Bogor, KPonline, – “Bagaimana rasanya? Enak ?” tanyaku kepada seorang wanita yang ada disampingku. Dengan berbalut hijab berwarna merah hati, kaos hitam lengan panjang berbahan katun dan ada logo serikat buruh tingkat internasional di bagian depannya. Dipadu dengan celana putih berbahan nylon-polyster bercorak garis-garis vertikal, sangat kontras dengan warna hijab yang dia kenakan.

“Ihh, pake jeruk nipis yaa. Nggak mau ahh.” Dan suasana pun tiba-tiba hening.

Bacaan Lainnya

Soto mie merupakan salah satu kuliner yang populer di Indonesia. Kuliner khas Bogor yang biasanya dijual di gerobak ini menggunakan tetelan sapi dan kikil sebagai bahan dasar. Selain itu, soto mie dilengkapi dengan potongan risoles, bihun, mie kuning, emping, dan sambal. Tambahan cuka, kecap manis, dan sambal membuat hidangan khas kota hujan ini lebih nikmat.

Berbeda dengan kuah soto pada umumnya, yang bening atau pakai santan, kuah Soto Mie Bogor terlihat berwarna kemerahan yang timbul dari campuran cabai merah dalam bumbunya. Rasanya semakin pedas menggigit karena disajikan dengan sambal yang merupakan campuran cabai rawit dan cuka, serta potongan jeruk limau untuk menambah kesegaran rasanya.

“Aku kepengen bakso. Tapi yang dipikul” bola matanya menari-nari tanpa meliuk-liukan tubuh. Rasa penasarannya membuat dirinya harus berjingjit menembus padatnya halaman parkir Masjid At Ta’awun, Puncak, Bogor. Rona wajahnya yang teduh, minus polesan wajah dan pemulas bibir, menambah rasa takjubku akan dirinya yang sangat keibuan.

“Mau kemana? ujarku ketika perempuan berusia 36 tahun itu mulai akan beranjak dari meja tempat kami bercengkerama. “Nyari tukang bakso pikul” jawaban ketusnya membuatku mulai merasa bersalah.

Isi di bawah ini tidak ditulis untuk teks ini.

(* ===== verification/SelectionProps.v ===== *)
(** * Properties of the selection of an account

    Whatever the repository, the caches and the clock answer, a selected
    account passed every gate, every slot that was taken is in the result or
    has been given back, nothing waits before everything was tried, and the
    next account tried is the best of those left. *)

From stdpp Require Import pretty fin.
From S2P Require Import Prelude GoErrors Prog Float64 GoTime GoStrings GoText PlatformModels ProductCoreAdapter Account ModelMapping Redis Concurrency AccountSelection.

Open Scope prog_scope.

(** ** Slots that are held *)

Definition delta (a : Z) (q : string) (e : event svc) : Z :=
  match e with
  | Ev c b =>
    match c in svc B return B -> Z with
    | CSlotAcquire id _ r => λ b, match b with Ok true => if decide (id = a /\ r = q) then 1 else 0 | _ => 0 end
    | CSlotRelease id r => λ _, if decide (id = a /\ r = q) then -1 else 0
    | _ => λ _, 0
    end b
  end.
(** How often the slot [q] of the account [a] was taken and not given back. *)
Definition held (a : Z) (q : string) (tr : strace) : Z := foldr (λ e n, delta a q e + n) 0 tr.

Lemma held_cons a q e tr : held a q (e :: tr) = delta a q e + held a q tr.
Proof. done. Qed.
#[global] Arguments held : simpl never.
(* ===== verification/SelectionSound.v ===== *)
(** * Who is selected

    An account that [service/gateway_scheduling.go] selects is one the
    repository answered, is not excluded, passed every gate on what was read
    in the same request, has the session registered, and comes with its slot
    or with a plan to wait for it. *)

From stdpp Require Import pretty fin.
From S2P Require Import Prelude GoErrors Prog Float64 GoTime GoStrings GoText PlatformModels ProductCoreAdapter Account ModelMapping Redis Concurrency AccountSelection SelectionProps.

Open Scope prog_scope.

Section Sound.
Context {Host : GoHost} {UC : UnicodeCase} (s : GatewayService).

(** ** What was read *)

Definition cost_seen (tr : strace) (id : Z) (c : float64) : Prop :=
  Ev (CWindowCost id) (Ok (Some c)) ∈ tr
  \/ (∃ start, Ev (CWindowStats id start) (Ok c) ∈ tr)
  \/ (∃ ids m, Ev (CWindowCostBatch ids) (Ok m) ∈ tr /\ m !! id = Some c)
  \/ (∃ ids start m, Ev (CWindowStatsBatch ids start) (Ok m) ∈ tr /\ id ∈ ids /\ c = default f0 (m !! id)).
Definition cost_unknown (tr : strace) (id : Z) : Prop := ∃ start e, Ev (CWindowStats id start) (Err e) ∈ tr.
Definition rpm_seen (tr : strace) (id n : Z) : Prop :=
  Ev (CRPM id) (Ok n) ∈ tr
  \/ (∃ ids m, Ev (CRPMBatch ids) (Ok m) ∈ tr /\ m !! id = Some n)
  \/ (n = 0 /\ (gs_rpmCache s = false \/ ∃ e, Ev (CRPM id) (Err e) ∈ tr)).

Definition cost_ok (tr : strace) (a : Account) : Prop :=
  IsAnthropicOAuthOrSetupToken a = true -> fleb (GetWindowCostLimit a) f0 = false ->
  cost_unknown tr (acc_ID a)
  \/ ∃ c, cost_seen tr (acc_ID a) c /\ CheckWindowCostSchedulability a c <> WindowCostNotSchedulable.
Definition rpm_ok (tr : strace) (a : Account) : Prop :=
  IsAnthropicOAuthOrSetupToken a = true -> 0 < GetBaseRPM a ->
  ∃ n, rpm_seen tr (acc_ID a) n /\ CheckRPMSchedulability a n <> WindowCostNotSchedulable.
Definition model_ok (ctx : ReqCtx) (m : string) (tr : strace) (a : Account) : Prop :=
  ∃ now, Ev CNow now ∈ tr /\ IsSchedulableForModelWithContext now ctx a m = true.

Record serves (ctx : ReqCtx) (m : string) (tr : strace) (a : Account) : Prop := {
  serves_model : model_ok ctx m tr a;
  serves_cost : cost_ok tr a;
  serves_rpm : rpm_ok tr a
}.

(** The account is the repository's answer for [id]. *)
Definition answered (tr : strace) (a : Account) (id : Z) : Prop :=
  (acc_ID a = id /\ ∃ pool platform l, Ev (CList pool platform) (Ok l) ∈ tr /\ a ∈ l)
  \/ Ev (CGetByID id) (Ok (Some a)) ∈ tr.
Record eligible (ctx : ReqCtx) (m : string) (ex : gset Z) (tr : strace) (a : Account) : Prop := {
  el_answered : ∃ id, answered tr a id /\ id ∉ ex;
  el_serves : serves ctx m tr a
}.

Langkah kakinya begitu tergesa-gesa, seakan-akan memburu sesuatu. “Disana juga ada, tapi nggak dipikul. Pake pikulan juga sih, tapi nggak dipikul” sebisanya kuucapkan apapun yang bisa kuucapkan, hanya agar ia melambatkan langkah kakinya.

2 jam sebelumnya, kami menyempatkan diri singgah ke Trainning Center, didaerah Cisarua, Bogor. Hanya untuk sekedar berswa-foto dan memenuhi keinginannya. Menyusuri jalan setapak Warung Kaleng sekira 300 meter jauhnya, menghindari bebatuan sebesar genggaman tangan, yang ada disana-sini. Lubang besar dan jalan yang mulai menurun.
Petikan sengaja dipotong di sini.